__Instructions to follow__
For each line below that contains the string "getindex", copy that line.

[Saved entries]
Segment Open

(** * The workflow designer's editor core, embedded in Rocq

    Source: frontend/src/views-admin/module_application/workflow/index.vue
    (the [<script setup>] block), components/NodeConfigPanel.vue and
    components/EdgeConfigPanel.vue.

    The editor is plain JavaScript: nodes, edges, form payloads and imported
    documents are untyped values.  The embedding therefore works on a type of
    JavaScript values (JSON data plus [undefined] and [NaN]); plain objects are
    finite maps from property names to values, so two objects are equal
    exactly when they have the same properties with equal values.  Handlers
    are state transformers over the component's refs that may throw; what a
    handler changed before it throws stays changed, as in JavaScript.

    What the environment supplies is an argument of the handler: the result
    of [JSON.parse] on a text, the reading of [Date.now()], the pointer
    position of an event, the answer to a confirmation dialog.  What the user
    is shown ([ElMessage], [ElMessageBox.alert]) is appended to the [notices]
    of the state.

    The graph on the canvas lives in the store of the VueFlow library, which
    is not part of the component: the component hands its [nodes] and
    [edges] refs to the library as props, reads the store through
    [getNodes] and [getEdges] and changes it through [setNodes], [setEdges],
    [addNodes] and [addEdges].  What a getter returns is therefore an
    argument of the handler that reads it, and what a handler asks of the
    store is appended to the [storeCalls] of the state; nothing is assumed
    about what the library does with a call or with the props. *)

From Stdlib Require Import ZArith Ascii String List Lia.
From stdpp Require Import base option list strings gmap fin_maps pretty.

Segment Closed
Segment Open

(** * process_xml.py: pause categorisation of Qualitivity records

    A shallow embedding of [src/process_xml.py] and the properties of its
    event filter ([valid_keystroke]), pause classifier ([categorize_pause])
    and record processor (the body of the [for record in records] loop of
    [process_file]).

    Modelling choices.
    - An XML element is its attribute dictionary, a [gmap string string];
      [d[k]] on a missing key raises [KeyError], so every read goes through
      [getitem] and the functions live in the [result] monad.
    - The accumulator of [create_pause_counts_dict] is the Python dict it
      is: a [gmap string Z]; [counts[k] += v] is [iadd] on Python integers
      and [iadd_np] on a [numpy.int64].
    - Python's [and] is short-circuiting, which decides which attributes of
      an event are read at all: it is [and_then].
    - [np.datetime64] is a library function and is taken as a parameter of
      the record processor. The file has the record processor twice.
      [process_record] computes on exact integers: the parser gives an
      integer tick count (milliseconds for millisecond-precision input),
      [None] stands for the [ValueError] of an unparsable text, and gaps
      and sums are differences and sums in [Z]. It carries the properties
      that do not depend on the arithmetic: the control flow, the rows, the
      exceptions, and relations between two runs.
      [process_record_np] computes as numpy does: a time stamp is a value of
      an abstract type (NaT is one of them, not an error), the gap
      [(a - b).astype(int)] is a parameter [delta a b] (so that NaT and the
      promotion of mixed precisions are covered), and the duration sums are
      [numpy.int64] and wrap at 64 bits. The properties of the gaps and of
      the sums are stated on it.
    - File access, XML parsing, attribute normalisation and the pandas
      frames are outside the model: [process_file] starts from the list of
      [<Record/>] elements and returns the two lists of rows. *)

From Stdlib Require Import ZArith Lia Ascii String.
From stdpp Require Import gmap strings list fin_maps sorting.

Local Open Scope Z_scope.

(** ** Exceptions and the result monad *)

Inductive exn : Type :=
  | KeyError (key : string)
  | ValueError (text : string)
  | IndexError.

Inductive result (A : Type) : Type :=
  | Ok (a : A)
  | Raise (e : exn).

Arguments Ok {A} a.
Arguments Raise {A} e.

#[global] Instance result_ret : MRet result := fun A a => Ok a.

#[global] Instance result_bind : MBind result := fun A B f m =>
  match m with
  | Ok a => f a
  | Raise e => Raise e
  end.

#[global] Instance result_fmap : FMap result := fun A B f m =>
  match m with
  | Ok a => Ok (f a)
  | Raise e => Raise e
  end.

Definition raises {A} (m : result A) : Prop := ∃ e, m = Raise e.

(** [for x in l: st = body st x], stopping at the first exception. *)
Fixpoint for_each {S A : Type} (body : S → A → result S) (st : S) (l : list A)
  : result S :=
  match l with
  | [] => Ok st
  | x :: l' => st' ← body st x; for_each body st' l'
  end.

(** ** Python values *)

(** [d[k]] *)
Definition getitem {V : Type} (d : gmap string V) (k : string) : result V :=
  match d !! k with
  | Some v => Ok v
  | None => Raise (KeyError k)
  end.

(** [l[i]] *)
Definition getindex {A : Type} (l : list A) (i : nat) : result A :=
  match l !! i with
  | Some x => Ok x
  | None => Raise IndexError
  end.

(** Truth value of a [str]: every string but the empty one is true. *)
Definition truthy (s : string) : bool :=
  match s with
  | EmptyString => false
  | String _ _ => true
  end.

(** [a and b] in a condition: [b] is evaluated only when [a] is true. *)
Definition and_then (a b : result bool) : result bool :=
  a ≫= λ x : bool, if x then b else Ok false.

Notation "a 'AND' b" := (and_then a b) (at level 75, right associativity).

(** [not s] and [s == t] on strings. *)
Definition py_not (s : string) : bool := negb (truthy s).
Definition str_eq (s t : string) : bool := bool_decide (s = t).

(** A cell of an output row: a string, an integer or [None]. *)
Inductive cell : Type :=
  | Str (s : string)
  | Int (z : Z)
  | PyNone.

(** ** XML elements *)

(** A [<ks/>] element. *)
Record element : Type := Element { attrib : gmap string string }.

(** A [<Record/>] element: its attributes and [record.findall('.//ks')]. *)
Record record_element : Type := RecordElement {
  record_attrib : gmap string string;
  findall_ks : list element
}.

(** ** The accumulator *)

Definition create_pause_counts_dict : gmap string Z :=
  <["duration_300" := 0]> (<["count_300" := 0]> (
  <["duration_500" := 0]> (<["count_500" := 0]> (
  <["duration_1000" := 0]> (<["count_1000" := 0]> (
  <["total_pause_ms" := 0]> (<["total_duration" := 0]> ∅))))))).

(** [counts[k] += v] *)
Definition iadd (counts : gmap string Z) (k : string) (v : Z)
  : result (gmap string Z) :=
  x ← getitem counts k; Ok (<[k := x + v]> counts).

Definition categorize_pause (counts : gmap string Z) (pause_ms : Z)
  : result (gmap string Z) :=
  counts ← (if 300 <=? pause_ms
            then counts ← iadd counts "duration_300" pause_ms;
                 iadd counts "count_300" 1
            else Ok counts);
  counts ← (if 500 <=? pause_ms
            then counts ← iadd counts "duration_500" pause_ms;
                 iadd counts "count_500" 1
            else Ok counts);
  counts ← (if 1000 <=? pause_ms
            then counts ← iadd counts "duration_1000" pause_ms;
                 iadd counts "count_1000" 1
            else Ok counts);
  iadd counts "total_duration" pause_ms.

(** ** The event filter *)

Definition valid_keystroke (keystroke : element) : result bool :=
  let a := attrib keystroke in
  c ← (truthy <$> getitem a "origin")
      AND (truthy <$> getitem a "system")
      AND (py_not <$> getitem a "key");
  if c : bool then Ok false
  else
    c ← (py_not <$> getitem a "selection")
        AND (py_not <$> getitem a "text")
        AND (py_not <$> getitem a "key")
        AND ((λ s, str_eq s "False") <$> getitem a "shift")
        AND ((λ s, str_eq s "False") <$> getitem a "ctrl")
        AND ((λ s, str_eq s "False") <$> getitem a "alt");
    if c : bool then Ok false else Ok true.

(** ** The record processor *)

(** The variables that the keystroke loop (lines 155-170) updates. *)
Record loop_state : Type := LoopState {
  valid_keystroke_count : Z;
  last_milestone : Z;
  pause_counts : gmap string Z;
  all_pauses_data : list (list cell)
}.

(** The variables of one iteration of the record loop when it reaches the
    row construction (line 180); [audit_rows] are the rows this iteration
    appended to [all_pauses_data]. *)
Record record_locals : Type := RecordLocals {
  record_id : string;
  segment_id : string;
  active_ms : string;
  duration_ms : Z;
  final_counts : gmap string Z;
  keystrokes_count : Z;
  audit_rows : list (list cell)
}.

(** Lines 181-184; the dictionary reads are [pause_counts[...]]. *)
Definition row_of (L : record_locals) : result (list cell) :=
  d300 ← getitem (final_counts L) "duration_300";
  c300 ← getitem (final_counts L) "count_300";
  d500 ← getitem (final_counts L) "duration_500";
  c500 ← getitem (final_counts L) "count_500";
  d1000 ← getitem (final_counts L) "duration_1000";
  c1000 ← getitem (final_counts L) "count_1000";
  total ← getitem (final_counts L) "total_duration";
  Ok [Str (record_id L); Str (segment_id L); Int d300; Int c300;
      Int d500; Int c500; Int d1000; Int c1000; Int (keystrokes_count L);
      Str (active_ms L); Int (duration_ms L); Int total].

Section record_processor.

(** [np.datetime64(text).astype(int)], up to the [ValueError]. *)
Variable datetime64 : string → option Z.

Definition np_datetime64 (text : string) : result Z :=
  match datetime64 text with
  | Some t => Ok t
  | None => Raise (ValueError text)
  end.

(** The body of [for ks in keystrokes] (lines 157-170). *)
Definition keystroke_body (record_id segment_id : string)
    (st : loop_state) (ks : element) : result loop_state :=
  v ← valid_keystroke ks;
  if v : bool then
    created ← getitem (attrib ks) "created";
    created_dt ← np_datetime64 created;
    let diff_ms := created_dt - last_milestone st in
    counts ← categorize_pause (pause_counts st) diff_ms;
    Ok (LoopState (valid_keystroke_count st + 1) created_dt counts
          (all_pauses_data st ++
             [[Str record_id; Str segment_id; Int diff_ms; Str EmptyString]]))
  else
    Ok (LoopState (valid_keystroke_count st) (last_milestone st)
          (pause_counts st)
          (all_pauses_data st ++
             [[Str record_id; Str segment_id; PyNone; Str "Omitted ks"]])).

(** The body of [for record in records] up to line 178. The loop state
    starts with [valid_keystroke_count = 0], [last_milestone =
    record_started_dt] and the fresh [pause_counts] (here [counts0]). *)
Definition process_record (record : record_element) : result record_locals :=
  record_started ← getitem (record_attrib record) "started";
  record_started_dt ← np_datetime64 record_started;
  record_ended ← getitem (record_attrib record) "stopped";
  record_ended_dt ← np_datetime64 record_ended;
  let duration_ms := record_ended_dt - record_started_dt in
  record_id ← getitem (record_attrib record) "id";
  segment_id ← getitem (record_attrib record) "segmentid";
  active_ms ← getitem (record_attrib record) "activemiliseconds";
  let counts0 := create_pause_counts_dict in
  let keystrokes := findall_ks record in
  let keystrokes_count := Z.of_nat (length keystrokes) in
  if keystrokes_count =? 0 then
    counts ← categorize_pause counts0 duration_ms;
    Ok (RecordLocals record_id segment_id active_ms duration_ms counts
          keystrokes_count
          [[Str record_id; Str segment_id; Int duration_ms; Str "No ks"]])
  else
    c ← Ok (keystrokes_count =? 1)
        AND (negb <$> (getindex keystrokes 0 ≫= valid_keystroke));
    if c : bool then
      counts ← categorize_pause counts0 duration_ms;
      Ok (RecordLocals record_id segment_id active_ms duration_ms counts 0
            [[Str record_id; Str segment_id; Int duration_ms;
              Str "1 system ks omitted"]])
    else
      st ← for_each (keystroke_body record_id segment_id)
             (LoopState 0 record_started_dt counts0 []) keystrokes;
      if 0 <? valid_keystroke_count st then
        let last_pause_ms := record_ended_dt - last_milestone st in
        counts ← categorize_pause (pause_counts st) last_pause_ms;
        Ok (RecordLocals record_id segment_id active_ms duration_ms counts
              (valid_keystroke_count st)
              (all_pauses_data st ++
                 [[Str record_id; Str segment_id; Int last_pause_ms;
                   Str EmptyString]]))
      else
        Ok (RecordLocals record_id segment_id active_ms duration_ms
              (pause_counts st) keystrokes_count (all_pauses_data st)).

Segment Closed
Segment Open

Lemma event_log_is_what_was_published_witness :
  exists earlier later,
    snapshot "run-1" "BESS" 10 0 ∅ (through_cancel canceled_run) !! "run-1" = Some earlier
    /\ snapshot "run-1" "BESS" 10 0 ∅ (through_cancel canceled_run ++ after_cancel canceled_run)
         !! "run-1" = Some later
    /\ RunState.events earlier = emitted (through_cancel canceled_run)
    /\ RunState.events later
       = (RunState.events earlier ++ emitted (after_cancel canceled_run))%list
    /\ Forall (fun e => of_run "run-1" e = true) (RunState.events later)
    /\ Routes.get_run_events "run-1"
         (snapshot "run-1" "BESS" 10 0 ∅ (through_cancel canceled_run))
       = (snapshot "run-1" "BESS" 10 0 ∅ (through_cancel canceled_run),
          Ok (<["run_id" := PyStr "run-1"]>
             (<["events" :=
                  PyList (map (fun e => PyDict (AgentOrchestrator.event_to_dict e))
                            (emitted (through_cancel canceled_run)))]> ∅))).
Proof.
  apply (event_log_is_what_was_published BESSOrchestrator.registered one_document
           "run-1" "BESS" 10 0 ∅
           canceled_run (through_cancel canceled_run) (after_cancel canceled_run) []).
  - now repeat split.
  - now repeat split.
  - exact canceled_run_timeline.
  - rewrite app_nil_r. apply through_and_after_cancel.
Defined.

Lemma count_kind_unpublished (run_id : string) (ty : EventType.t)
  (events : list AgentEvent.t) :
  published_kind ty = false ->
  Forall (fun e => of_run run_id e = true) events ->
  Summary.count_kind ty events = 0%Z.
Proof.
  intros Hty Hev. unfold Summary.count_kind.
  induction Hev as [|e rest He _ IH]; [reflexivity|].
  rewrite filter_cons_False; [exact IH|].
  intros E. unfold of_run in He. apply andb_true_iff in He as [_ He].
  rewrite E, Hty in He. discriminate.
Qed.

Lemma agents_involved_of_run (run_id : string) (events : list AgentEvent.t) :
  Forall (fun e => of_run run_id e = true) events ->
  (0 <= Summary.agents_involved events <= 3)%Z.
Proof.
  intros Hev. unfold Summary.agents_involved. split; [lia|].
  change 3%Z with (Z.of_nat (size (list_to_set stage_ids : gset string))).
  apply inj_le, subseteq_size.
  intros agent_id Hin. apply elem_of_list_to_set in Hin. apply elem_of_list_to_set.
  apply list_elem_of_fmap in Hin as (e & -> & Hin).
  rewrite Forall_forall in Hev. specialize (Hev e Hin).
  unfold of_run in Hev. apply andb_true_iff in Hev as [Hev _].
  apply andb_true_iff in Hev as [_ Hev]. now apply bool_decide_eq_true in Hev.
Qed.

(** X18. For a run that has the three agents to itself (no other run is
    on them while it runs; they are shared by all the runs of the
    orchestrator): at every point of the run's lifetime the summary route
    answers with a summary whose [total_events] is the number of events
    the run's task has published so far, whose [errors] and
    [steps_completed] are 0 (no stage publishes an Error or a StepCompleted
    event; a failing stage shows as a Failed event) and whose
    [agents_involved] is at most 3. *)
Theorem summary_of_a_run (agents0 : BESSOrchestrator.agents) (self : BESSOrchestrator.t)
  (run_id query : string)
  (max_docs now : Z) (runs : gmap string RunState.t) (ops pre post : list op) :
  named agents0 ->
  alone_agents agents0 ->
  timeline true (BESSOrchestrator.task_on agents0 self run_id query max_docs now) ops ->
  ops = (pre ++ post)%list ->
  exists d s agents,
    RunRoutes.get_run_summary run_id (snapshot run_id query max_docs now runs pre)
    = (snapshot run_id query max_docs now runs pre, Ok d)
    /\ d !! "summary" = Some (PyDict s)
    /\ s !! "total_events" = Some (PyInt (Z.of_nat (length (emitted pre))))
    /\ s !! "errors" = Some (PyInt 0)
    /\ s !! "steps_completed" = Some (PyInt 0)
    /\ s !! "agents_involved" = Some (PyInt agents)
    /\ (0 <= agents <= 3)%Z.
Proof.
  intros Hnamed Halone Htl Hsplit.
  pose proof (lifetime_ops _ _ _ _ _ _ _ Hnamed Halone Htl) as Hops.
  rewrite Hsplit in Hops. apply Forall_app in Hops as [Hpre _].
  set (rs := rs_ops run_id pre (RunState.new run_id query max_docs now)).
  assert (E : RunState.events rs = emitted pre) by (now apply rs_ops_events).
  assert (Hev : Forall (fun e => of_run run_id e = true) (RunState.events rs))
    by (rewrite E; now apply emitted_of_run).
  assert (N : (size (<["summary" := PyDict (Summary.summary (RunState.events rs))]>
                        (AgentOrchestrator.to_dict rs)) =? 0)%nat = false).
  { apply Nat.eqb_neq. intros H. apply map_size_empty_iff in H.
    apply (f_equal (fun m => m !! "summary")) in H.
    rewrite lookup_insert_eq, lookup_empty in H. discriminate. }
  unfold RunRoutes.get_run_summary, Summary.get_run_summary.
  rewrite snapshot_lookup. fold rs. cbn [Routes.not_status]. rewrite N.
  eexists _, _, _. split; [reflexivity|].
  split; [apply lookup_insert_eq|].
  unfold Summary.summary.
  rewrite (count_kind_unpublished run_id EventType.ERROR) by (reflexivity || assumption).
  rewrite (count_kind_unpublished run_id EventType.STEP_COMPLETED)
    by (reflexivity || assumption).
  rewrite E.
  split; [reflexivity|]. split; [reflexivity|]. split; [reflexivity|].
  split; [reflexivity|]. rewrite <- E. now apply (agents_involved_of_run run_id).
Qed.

Segment Closed

__Exercise answer__
Definition getindex {A : Type} (l : list A) (i : nat) : result A :=
        AND (negb <$> (getindex keystrokes 0 ≫= valid_keystroke));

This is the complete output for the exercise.